Pour rappel, selon le principe de la lex mitior, « si une infraction est commise avant l’entrée en vigueur d’une nouvelle loi mais que son auteur est jugé après, l’ancien droit s’applique (interdiction de la rétroactivité), sauf si le nouveau droit est plus clément (exception de la lex mitior, art. 2 al. 2 CP). La question de savoir si la nouvelle loi est plus « douce » que l’ancienne ne peut être appréciée abstraitement mais doit être évaluée selon une méthode comparative concrète, soit à la lumière du cas d’espèce. Il s’agit pour le tribunal de comparer l’infraction telle que prévue par l’ancien et le nouveau droit et de déterminer le régime juridique qui est objectivement le plus favorable au prévenu » (cf. C. Montavon, La législation sur les jeux d’argent confrontée à la règle de la lex mitior, in : https://www.crimen.ch/44/ du 19.10.21).

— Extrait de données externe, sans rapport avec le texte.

(* ===== verification/Devices.v ===== *)
(** * Device registers

    What the drivers rely on: 32-bit memory-mapped registers, and the I/O
    ports behind [inportb] and [outportb] of [src/src/kernel/interrupts/io.c].
    The devices are not part of the repository, so their state [D] and its
    reactions are parameters. *)
From stdpp Require Import base list.
From S2P Require Import Prelude.

(** Reading may change a device: it returns the device it leaves. *)
Class Mmio (D : Type) := {
  mmio_read : Z → D → Z * D;
  mmio_write : Z → Z → D → D;
}.

Class Ports (D : Type) := {
  inportb : Z → D → Z * D;
  outportb : Z → Z → D → D;
}.

(** [io_wait] writes to port 0x80. *)
Definition io_wait `{Ports D} (d : D) : D := outportb 0x80 0 d.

Avec l’entrée en vigueur, le 1er janvier 2019, de la Loi fédérale du 29 septembre 2017 sur les jeux d’argent (LJAr; RS 935.51) – qui a remplacé la Loi fédérale du 18 décembre 1998 sur les jeux de hasard et les maisons de jeu (aLMJ; RO 2018 5103) – les dispositions pénales en la matière ont été modifiées (c. 1.1).
- Selon l’ancien droit (art. 56 al. 1 aLMJ), sera puni des arrêts ou d’une amende de CHF 500’000.- au plus celui qui aura organisé ou exploité par métier des jeux de hasard à l’extérieur d’une maison de jeu (let. a), ou encore qui aura installé, en vue de les exploiter, des systèmes de jeux ou des appareils à sous servant au jeu de hasard qui n’ont pas fait l’objet d’un examen, d’une évaluation de la conformité ou d’une homologation (let. c). Celui qui aura agi par négligence sera puni d’une amende de CHF 250’000.- au plus (al. 2).

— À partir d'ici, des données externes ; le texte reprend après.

#[export] Program Instance chips_device : IoApicDevice chips := {
  reg d base idx := u32 (snd (d base) idx);
}.
Next Obligation. intros. apply u32_range. Qed.
Next Obligation.
  intros d base idx Ha Hi. cbn [mmio_read mmio_write chips_mmio].
  rewrite Ha, Z.sub_0_r, Z.eqb_refl. destruct (d base) as [sel regs] eqn:Hd.
  assert ((base + 16) mod 0x400 = 16) as -> by dlia. rewrite Z.add_simpl_r.
  eexists. unfold fupd. rewrite Z.eqb_refl. cbn [fst snd].
  split; [done|]. intros b i. cbn beta. destruct (Z.eqb_spec b base) as [->|]; [|done]. by rewrite Hd.
Qed.
Next Obligation.
  intros d base idx v Ha Hi Hv. cbn [mmio_read mmio_write chips_mmio].
  rewrite Ha, Z.sub_0_r, Z.eqb_refl. destruct (d base) as [sel regs] eqn:Hd.
  assert ((base + 16) mod 0x400 = 16) as -> by dlia. rewrite Z.add_simpl_r. cbn zeta.
  unfold fupd. rewrite !Z.eqb_refl. change (16 =? 0) with false. cbn beta iota. split.
  - intros j _ _. rewrite !Z.eqb_refl. cbn [snd]. rewrite Z.eqb_refl. by rewrite u32_small by lia.
  - intros b i Hbi. cbn beta. destruct (Z.eqb_spec b base) as [->|]; [|done]. cbn [snd]. rewrite Hd. cbn [snd].
    by rewrite (proj2 (Z.eqb_neq i idx)) by lia.
Qed.

(** One chip with 24 pins; interrupt 1 goes to processor 3. *)
Definition example_ioapic : ioapic_t := Ioapic true 0xFEC00000 0xFEC00010 0 24 true 0.
Definition example_apics : apics chips :=
  Apics [example_ioapic] (repeat default_attr 256)
    (λ _, (0, fupd (fupd (λ _, 0) 0x12 0x21) 0x13 0x03000000)).

Lemma example_chip : chip example_ioapic.
Proof. split; first [by vm_compute|cbn; lia]. Qed.

Lemma example_served gsi io :
  ioapic_from_gsi example_apics gsi = Some io → chip io.
Proof.
  intros Hf. destruct (ioapic_from_gsi_serves _ _ _ Hf) as ([|[|i]] & _ & Hi & _); [|done..].
  injection Hi as <-. exact example_chip.
Qed.

(** IRQ 1 is routed to processor 5 on vector 0x31. *)
Lemma ioapic_route_irq_spec_witness :
  let s' := snd (ioapic_route_irq example_apics ∅ SMP_INFO_initial 1 5 0x31 false) in
  get vector (entry_of s' example_ioapic 1) = 0x31 ∧ get destination (entry_of s' example_ioapic 1) = 5.
Proof.
  pose proof (ioapic_route_irq_spec example_apics ∅ SMP_INFO_initial 1 5 0x31 false (example_served 1)
    ltac:(change (gsi_from_irq ∅ SMP_INFO_initial 1) with 1; lia) ltac:(lia) ltac:(lia)) as Hspec.
  destruct Hspec as (_ & _ & Hv & Hd & _). split; [exact Hv|exact Hd].
Defined.

(** Masking IRQ 1 also moves it from processor 3 to processor 0. *)
Lemma ioapic_set_gsi_mask_spec_witness :
  get destination (entry_of example_apics example_ioapic 1) = 3 ∧
  get destination (entry_of (snd (ioapic_set_gsi_mask example_apics 1 true)) example_ioapic 1) = 0.
Proof.
  pose proof (ioapic_set_gsi_mask_spec example_apics 1 true (example_served 1) ltac:(lia)) as Hspec.
  destruct Hspec as (_ & _ & _ & _ & Hd). split; [vm_compute; reflexivity|exact Hd].
Defined.

Lemma ioapic_set_gsi_pin_spec_witness :
  fst (ioapic_set_gsi_polarity example_apics 1 ACTIVE_LOW) = true ∧
  get polarity (entry_of (snd (ioapic_set_gsi_polarity example_apics 1 ACTIVE_LOW)) example_ioapic 1) = 1.
Proof.
  pose proof (ioapic_set_gsi_pin_spec example_apics 1 ACTIVE_LOW LEVEL_SENSITIVE (example_served 1)
    ltac:(lia)) as Hspec.
  destruct Hspec as (Hok & _ & Hp & _). split; [exact Hok|exact (proj1 Hp)].
Defined.

(** Rerouting to processor 0 leaves IRQ 1 at processor 3. *)
Lemma ioapic_reroute_gsi_spec_witness :
  get destination (entry_of (snd (ioapic_reroute_gsi example_apics 1 0)) example_ioapic 1) = 3.
Proof.
  pose proof (ioapic_reroute_gsi_spec example_apics 1 0 (example_served 1) ltac:(lia) ltac:(lia)) as Hspec.
  destruct Hspec as (_ & _ & _ & Hd). exact Hd.
Defined.

Lemma initialize_ioapic_ints_spec_witness :
  configured (PinConfig 0x22 false false false true) 4
    (entry_of (initialize_ioapic_ints example_apics ∅ SMP_INFO_initial 4 example_ioapic (λ _, 0xFFFFFFFF))
       example_ioapic 2).
Proof.
  pose proof (initialize_ioapic_ints_spec example_apics ∅ SMP_INFO_initial 4 example_ioapic
    (λ _, 0xFFFFFFFF) example_chip ltac:(lia) eq_refl) as Hspec.
  destruct Hspec as (_ & _ & Hpins & _). exact (Hpins 2 ltac:(cbn; lia) ltac:(lia)).
Defined.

- Selon le nouveau droit (art. 130 al. 1 LJAr), est puni d’une peine privative de liberté de trois ans au plus ou d’une peine pécuniaire quiconque, intentionnellement exploite, organise ou met à disposition des jeux de casino ou des jeux de grande envergure sans être titulaire des concessions ou des autorisations nécessaires (let. a).

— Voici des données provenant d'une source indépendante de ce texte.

(** An entry of a non-maskable interrupt; LINT1 is edge-triggered whatever is
    written. *)
Definition nmi_configured (m : mem) (lint masked : bool) (r e : Z) : Prop :=
  get lvt_vector e = 0xFF ∧ get lvt_delivery_mode e = 4 ∧ get lvt_mask e = Z.b2z masked ∧
  get lvt_pin_polarity e = (if Z.testbit (nmi_flags m r) 1 then 0 else 1) ∧
  (lint = true → get lvt_trigger_mode e = Z.b2z (Z.testbit (nmi_flags m r) 3)).

Lemma nmi_entry_configured m r junk e lint masked :
  (∀ j, is_settled (lint_reg lint) j → Z.testbit e j = Z.testbit (nmi_entry m r junk) j || ((j =? 16) && masked)) →
  nmi_configured m lint masked r e.
Proof.
  intros Hbits.
  assert (Hst : ∀ j, 0 ≤ j < 11 ∨ j = 13 ∨ (lint = true ∧ j = 15) ∨ j = 16 → is_settled (lint_reg lint) j).
  { intros j Hj. split; [apply lint_reg_plain|]. unfold settled, lapic_writable. destruct lint; cbn; lia. }
  assert (Hext : ∀ f, 0 ≤ first_bit f → 0 ≤ width f →
    (∀ j, first_bit f ≤ j < first_bit f + width f → j ≠ 16 ∧ (0 ≤ j < 11 ∨ j = 13 ∨ (lint = true ∧ j = 15))) →
    get f e = get f (nmi_entry m r junk)).
  { intros f H1 H2 H3. apply get_bits_ext; [done..|]. intros j Hj. destruct (H3 j Hj) as [Hne Hj'].
    rewrite Hbits by (apply Hst; tauto). by rewrite (proj2 (Z.eqb_neq _ _)), orb_false_r by done. }
  assert (Hmask : get lvt_mask e = Z.b2z (Z.testbit e 16)).
  { unfold get, get_bits. cbn [first_bit width lvt_mask]. change (Z.ones 1) with 1. by rewrite land_1_testbit by lia. }
  assert (Hzero : Z.testbit (nmi_entry m r junk) 16 = false).
  { unfold nmi_entry, set. cbn [first_bit width lvt_vector lvt_delivery_mode lvt_pin_polarity lvt_trigger_mode lvt_mask].
    rewrite !set_bits_testbit by lia. done. }
  unfold nmi_configured. rewrite Hmask, (Hbits 16), Hzero by (apply Hst; lia).
  rewrite (Hext lvt_vector), (Hext lvt_delivery_mode), (Hext lvt_pin_polarity) by (cbn; intros; lia).
  split_and!; [..|intros ->; rewrite (Hext lvt_trigger_mode) by (cbn; intros; lia)];
    try done; unfold nmi_entry;
    change (Z.land (nmi_flags m r) 2) with (Z.land (nmi_flags m r) (2 ^ 1));
    change (Z.land (nmi_flags m r) 8) with (Z.land (nmi_flags m r) (2 ^ 3)); rewrite !land_bit_test by lia;
    unfold get, set; cbn [first_bit width lvt_vector lvt_delivery_mode lvt_pin_polarity lvt_trigger_mode lvt_mask];
    repeat first [rewrite get_set_same by lia|rewrite get_set_other by lia];
    by destruct (Z.testbit (nmi_flags m r) 1), (Z.testbit (nmi_flags m r) 3).
Qed.

(** With 1 to 255 NMI records [enable_lapic] ends; each of the two interrupt
    pins a record for this processor names is set to deliver non-maskable
    interrupts as the last such record says, a pin no record names is left
    alone, and the local APIC is enabled.  But the pins are written first: if
    the local APIC was not enabled before the call, their masks stay set, and
    no non-maskable interrupt is delivered. *)
Theorem enable_lapic_spec fuel s m smp junk :
  let s0 := set_lapic_base s (lapic_addr smp) in
  let rs := records (nmis smp) sizeof_NmiRecord (num_nmis smp) in
  lapic_addr smp mod 4096 = 0 → 0 < nmis smp → 1 ≤ num_nmis smp ≤ 255 → num_nmis smp < Z.of_nat fuel →
  ∃ s', enable_lapic fuel s m smp junk = Done s' ∧ same_lapic s0 s' ∧
    (∀ j, is_settled LAPIC_SPURIOUS_INT_REG j →
       lbit s' LAPIC_SPURIOUS_INT_REG j = (j =? 8) || lbit s0 LAPIC_SPURIOUS_INT_REG j) ∧
    ∀ lint, match deciding m (id_of s0) lint rs with
            | Some r => nmi_configured m lint (negb (sw_enabled s0)) r (lreg_of s' (lint_reg lint))
            | None => ∀ j, is_settled (lint_reg lint) j → lbit s' (lint_reg lint) j = lbit s0 (lint_reg lint) j
            end.
Proof.
  intros s0 rs Hb Hn Hnum Hfuel. unfold enable_lapic. fold s0.
  destruct (nmi_loop_spec m smp junk (Z.to_nat (num_nmis smp)) fuel s0 0) as (s1 & -> & Hs1);
    [done|done|lia|lia|lia|lia|lia|]. do_bind. rewrite Z2Nat.id in Hs1 by lia.
  fold (records (nmis smp) sizeof_NmiRecord (num_nmis smp)) rs in Hs1. pose proof Hs1 as (Hs & _ & Hl).
  assert (Hb1 : LAPIC_BASE s1 mod 4096 = 0) by (by rewrite (proj1 Hs)).
  destruct (spurious_update_spec s1 (λ v, Z.lor v (Z.shiftl 1 8)) Hb1) as (s2 & -> & Hs' & Hj).
  eexists. split; [done|]. split; [by eapply same_lapic_trans|]. split.
  - intros j Hw. rewrite Hj, Z.eqb_refl, Z.lor_spec, testbit_shiftl_1 by first [done|lia].
    rewrite orb_comm. f_equal. eapply other_settled; [exact Hs1|done|by right].
  - assert (Hpin : ∀ lint j, is_settled (lint_reg lint) j → lbit (lapic_write s2 LAPIC_SPURIOUS_INT_REG
      (Z.lor (lreg_of s1 LAPIC_SPURIOUS_INT_REG) (Z.shiftl 1 8))) (lint_reg lint) j = lbit s1 (lint_reg lint) j).
    { intros lint j Hset. rewrite Hj, (proj2 (Z.eqb_neq _ _)) by first [done|by destruct lint].
      rewrite Z.lor_spec, testbit_shiftl_1 by lia. by rewrite Z.eqb_refl, orb_true_r, andb_false_r, orb_false_r. }
    intros lint. specialize (Hl lint). unfold lint_decided in Hl.
    destruct (deciding m (id_of s0) lint rs).
    + apply (nmi_entry_configured _ _ junk). intros j Hset. fold (lbit s1 (lint_reg lint) j).
      rewrite <-Hl by done. by apply Hpin.
    + intros j Hset. rewrite Hpin by done. by apply Hl.
Qed.

End lapic_proofs.

(** ** The other processors *)

Section startup.
Context `{FrameAllocatorLaws W}.

Definition is_ap (bsp_lapic_id : Z) (c : stivale2_smp_info) : bool := negb (smp_lapic_id c =? bsp_lapic_id).

(** An entry before and after. *)
Definition started (bsp_lapic_id ap_entry : Z) (c c' : stivale2_smp_info) : Prop :=
  processor_id c' = processor_id c ∧ smp_lapic_id c' = smp_lapic_id c ∧
  extra_argument c' = extra_argument c ∧
  if is_ap bsp_lapic_id c then goto_address c' = ap_entry ∧ target_stack c' ≠ 0
  else c' = c.

Lemma startup_loop_frames k (w : W) l bsp ap :
  fa_ok w → fa_avail w (length (filter (is_ap bsp) l) + k) →
  ∃ l' w', startup_loop w l bsp ap = Done (l', w') ∧ Forall2 (started bsp ap) l l' ∧
    fresh_frames w (map target_stack (filter (is_ap bsp) l')) w' ∧ fa_avail w' k.
Proof.
  revert w. induction l as [|c l IH]; intros w Hok Hav; cbn [startup_loop].
  { exists [], w. by repeat constructor. }
  rewrite filter_cons in Hav. fold (is_ap bsp c). destruct (is_ap bsp c) eqn:Hap.
  - cbn [length] in Hav. destruct (alloc_step w _ Hok Hav) as (f & w1 & -> & Hf & Hav1). do_bind.
    destruct (IH w1 (ff_ok _ _ _ Hf) Hav1) as (l' & w' & -> & Hl & Hfr & Hk). do_bind.
    eexists _, w'. split; [done|]. split_and!; [|..|done].
    + constructor; [|done]. unfold started. rewrite Hap. split_and!; try done. cbn.
      pose proof (ff_range _ _ _ Hf). lia.
    + set (c' := Smp (processor_id c) (smp_lapic_id c) f ap (extra_argument c)).
      assert (Hap' : is_ap bsp c' = true) by exact Hap.
      rewrite filter_cons, Hap'. cbn [Is_true map target_stack]. by econstructor.
  - do_bind. destruct (IH w Hok Hav) as (l' & w' & -> & Hl & Hfr & Hk). do_bind.
    exists (c :: l'), w'. split; [done|]. split_and!; [|..|done].
    + constructor; [|done]. unfold started. by rewrite Hap.
    + by rewrite filter_cons, Hap.
Qed.

End startup.

(** ** Calibration ends when interrupts arrive *)

Section calibration.
Context `{Mmio D, !Ports D}.
Implicit Types s : lapic D.

(** Between two looks at the counter at least one timer interrupt, and no
    absurd number of them. *)
Definition ticking (ticks : nat → nat * (D → D)) : Prop := ∀ k, (1 ≤ fst (ticks k) ≤ 1000)%nat.

(** What calibration leaves alone; the counter is handled separately. *)
Definition same_base s s' : Prop :=
  LAPIC_BASE s' = LAPIC_BASE s ∧ PIT_COUNT_LOCK s' = PIT_COUNT_LOCK s ∧
  length (LAPIC_TIMER_HZs s') = length (LAPIC_TIMER_HZs s).

Lemma interrupts_count n s :
  let s' := Nat.iter n (λ s, Isr2Handler s (Some pit_increment)) s in
  0 ≤ PIT_COUNT s → PIT_COUNT s + Z.of_nat n < 2 ^ 32 →
  same_base s s' ∧ PIT_COUNT s' = PIT_COUNT s + Z.of_nat n.
Proof.
  induction n as [|n IH]; intros s' Hs Hn; [cbn; split_and!; [done..|lia]|].
  destruct IH as [Hb Hc]; [lia..|]. subst s'. rewrite Nat.iter_succ.
  destruct Hb as (? & ? & ?). split; [by split_and!|].
  change (u32 (PIT_COUNT (Nat.iter n (λ s, Isr2Handler s (Some pit_increment)) s) + 1) = PIT_COUNT s + Z.of_nat (S n)).
  rewrite Hc, u32_small; lia.
Qed.

Lemma busy_wait_ends ticks fuel : ∀ s,
  ticking ticks → 0 ≤ PIT_COUNT s ≤ 2000 → Z.max 0 (100 - PIT_COUNT s) < Z.of_nat fuel →
  ∃ s', busy_wait fuel s ticks 100 = Done s' ∧ same_base s s' ∧ 100 ≤ PIT_COUNT s'.
Proof.
  induction fuel as [|fuel IH]; intros s Ht Hc Hf; [lia|]. cbn [busy_wait].
  destruct (Z.ltb_spec (PIT_COUNT s) 100); [|by exists s].
  pose proof (Ht fuel) as Hn. destruct (ticks fuel) as [n pass]. cbn [fst] in Hn.
  destruct (interrupts_count n s) as ((? & ? & ?) & Hcn); [lia..|].
  generalize dependent (Nat.iter n (λ s, Isr2Handler s (Some pit_increment)) s). intros s1 ? ? ? Hcn.
  destruct (IH (set_lapic_dev s1 (pass (lapic_dev s1))) Ht) as (s' & -> & (? & ? & ?) & Hd); [cbn; lia..|].
  exists s'. unfold same_base. split_and!; [done|..|done]; cbn in *; congruence.
Qed.

(** Without interrupts the counter stays where it is. *)
Lemma busy_wait_stuck ticks fuel : ∀ s,
  (∀ k, fst (ticks k) = 0%nat) → PIT_COUNT s < 100 → busy_wait fuel s ticks 100 = OutOfFuel.
Proof.
  induction fuel as [|fuel IH]; intros s Ht Hc; [done|]. cbn [busy_wait].
  rewrite (proj2 (Z.ltb_lt _ _)) by done. pose proof (Ht fuel) as Hn.
  destruct (ticks fuel) as [n pass]. cbn [fst] in Hn. subst n. by apply IH.
Qed.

Se fondant sur un arrêt de principe publié aux ATF 147 IV 471 (commenté sur crimen.ch/44/, ibid.), le TF retient que c’est à tort que la cour cantonale a considéré que la loi la plus favorable au recourant était la LJAr. Les juges fédéraux mettent ici en exergue deux éléments clés :
- La révision de la législation en matière de jeux d’argent et des dispositions pénales y relatives avait pour but, selon la volonté du législateur, de durcir le cadre légal et d’aggraver les sanctions encourues, en transformant des infractions de contraventions en délits, voire même en crimes (FF 2015, 7731).
- L’amende qui sanctionne une contravention représente toujours une peine plus favorable que la peine pécuniaire qui sanctionne un délit, indépendamment des modalités d’exécution et de l’ampleur du montant. L’amende et la peine pécuniaire ne constituent pas des peines de même genre.
Ainsi, comme l’art. 130 al. 1 let. a LJAr est passible d’une peine privative de liberté ou d’une peine pécuniaire (délit), il ne constitue pas une norme plus favorable que l’art. 56 al. 1 let. a aLMJ, qui prévoit l’amende (contravention). L’art. 130 al. 1 let. a LJAr n’avait donc pas vocation à s’appliquer rétroactivement, en lieu et place de l’art. 56 al. 1 let. a aLMJ, à des faits antérieurs à son entrée en vigueur le 1er janvier 2019 (TF 6B_995/2021 du 15.8.22, c. 2.2 et 2.3). Le même raisonnement est pleinement transposable pour l’art. 56 al. 1 let. c aLMJ (c. 1.2).
En l’espèce, les faits incriminés sont antérieurs à l’entrée en vigueur de la LJAr. Se pose donc la question de la lex mitior. Compte tenu des développements qui précèdent, il fallait retenir en l’espèce, contrairement à la conclusion à laquelle l’autorité inférieure était parvenue (toutefois avant que l’arrêt de principe précité ait été rendu), que l’ancien droit est plus favorable à l’auteur. La cause aurait donc dû être examinée sous l’angle de l’ancien droit et non du nouveau (c. 1.3).
Le recours doit être admis, l’arrêt attaqué annulé et la cause renvoyée à la cour cantonale pour nouvelle décision (c. 2).